Notice the composeExtensionType is set to apiBased instead of the old botBased. The apiSpecificationFile points to your OpenAPI spec which you include in the app package. The commands array maps to the operations in your spec. This way Teams knows exactly what to render and what to call.

What about authentication

Of course, you probably don’t want just anyone hitting your API. There are two main approaches here. The simplest is API key authentication. You register an API key in the Teams Developer Portal, and Teams will send it along with every request to your API. Your API validates the key, done.

For scenarios where you need to know who the user is, you can use SSO with Microsoft Entra.
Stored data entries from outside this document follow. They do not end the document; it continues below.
(** The capacity that [vec_new_cap] picks when one more slot is asked of
    a block of [c] slots. *)
Lemma next_cap_range c : 0 <= c -> c + 1 <= next_cap c <= 2 * c + 1.
Proof.
  intros Hc. unfold next_cap.
  destruct (VEC_GROW_RATE =? 1); [lia |]. destruct (Z.eqb_spec c 0); lia.
Qed.

Lemma vec_new_cap_one_more c :
  0 <= c -> next_cap c < SIZE_MOD ->
  vec_new_cap c (c + 1) = Ok (next_cap c).
Proof.
  intros Hc Hmax. unfold next_cap in *.
  destruct (Z.eqb_spec VEC_GROW_RATE 1) as [Hrate | Hrate].
  - now apply vec_new_cap_exact.
  - destruct (Z.eqb_spec c 0) as [Hc0 | Hc0].
    + rewrite Hc0. change (0 + 1) with 1.
      now rewrite (vec_new_cap_pow2 1) by (exact Hrate || lia || reflexivity).
    + apply vec_new_cap_double; lia.
Qed.

(** Growing for one more element, as [vec_ins] does and as [vec_push]
    does on a full block: the result has a free slot after the live ones. *)
Lemma vec_grow_one_more w :
  never_fails -> sound w ->
  (vec_cap w <= vec_len w -> fits (next_cap (vec_cap w))) ->
  exists p nc,
    vec_len w + 1 <= nc /\ fits nc /\
    (vec_len w < vec_cap w -> nc = vec_len w + 1) /\
    (vec_cap w <= vec_len w -> nc = next_cap (vec_cap w)) /\
    vec_grow w (wrap (vec_len w + 1)) =
    Ok (World (Some (Block p (vec_len w) nc (resize (Z.to_nat nc) None (slots w))))
              ((origin <$> handle w, nc * Vvsz + 16) :: calls w)).
Proof.
  intros Hnf Hs Hroom. unfold sound in Hs. unfold vec_len, vec_cap in *.
  destruct (handle w) as [b |] eqn:Hh.
  - destruct Hs as (Hlen & Hdata & Hfit).
    pose proof (fits_lt (hcap b) ltac:(lia) Hfit) as Hcap.
    destruct (Z.lt_ge_cases (hlen b) (hcap b)) as [Hfree | Hfull].
    + rewrite (vec_grow_enough w b) by (rewrite ?wrap_wrap, ?wrap_small; lia || assumption).
      rewrite wrap_wrap, wrap_small by lia.
      destruct (vec_realloc_fits w (hlen b + 1) (hlen b) Hnf) as [p Hp];
        [lia | apply (fits_mono (hcap b)); [lia | exact Hfit] |].
      exists p, (hlen b + 1). split_and!; try lia.
      * apply (fits_mono (hcap b)); [lia | exact Hfit].
      * rewrite Hh in Hp. exact Hp.
    + assert (Hsame : hlen b = hcap b) by lia.
      specialize (Hroom Hfull).
      pose proof (next_cap_range (hcap b) ltac:(lia)) as Hrange.
      pose proof (fits_lt (next_cap (hcap b)) ltac:(lia) Hroom) as Hmax.
      rewrite (vec_grow_short w b) by (rewrite ?wrap_wrap, ?wrap_small; lia || assumption).
      rewrite wrap_wrap, wrap_small by lia.
      rewrite Hsame, vec_new_cap_one_more by lia. cbn [bind].
      destruct (vec_realloc_fits w (next_cap (hcap b)) (hcap b) Hnf) as [p Hp];
        [lia | exact Hroom |].
      exists p, (next_cap (hcap b)). split_and!; try lia; try assumption.
      rewrite Hh in Hp. exact Hp.
  - specialize (Hroom ltac:(lia)).
    assert (Hone : next_cap 0 = 1).
    { unfold next_cap. now destruct (VEC_GROW_RATE =? 1). }
    rewrite Hone in *.
    rewrite vec_grow_null by exact Hh.
    rewrite wrap_wrap, wrap_small by (rewrite SIZE_MOD_eq; lia).
    destruct (vec_realloc_fits w 1 0 Hnf) as [p Hp]; [lia | exact Hroom |].
    exists p, 1. split_and!; try lia; try assumption.
    rewrite Hh in Hp. exact Hp.
Qed.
Teams will acquire a token on behalf of the user and pass it to your API. Your API validates the token and you know exactly which user is making the request. This is the way to go if your search results should be filtered based on permissions, which in most enterprise scenarios they should be.

When NOT to use this

Now I’d be doing you a disservice if I didn’t mention the limitations. API-based Message Extensions are great for search commands, but they can’t do everything a bot can do. If you need proactive messaging, where your app sends messages to users without them initiating it, you still need a bot. If you need multi-turn conversations where the app asks follow-up questions, you need a bot. If you need adaptive card actions that trigger server-side logic, you need a bot.

Think of it this way: if your extension is essentially “user asks, API answers,” then API-based is the way to go. If your extension needs to have a conversation or push information, you still need the full bot infrastructure. For most search-based message extensions I’ve built over the years, the API-based approach would have saved me days of work. The choice is up to you.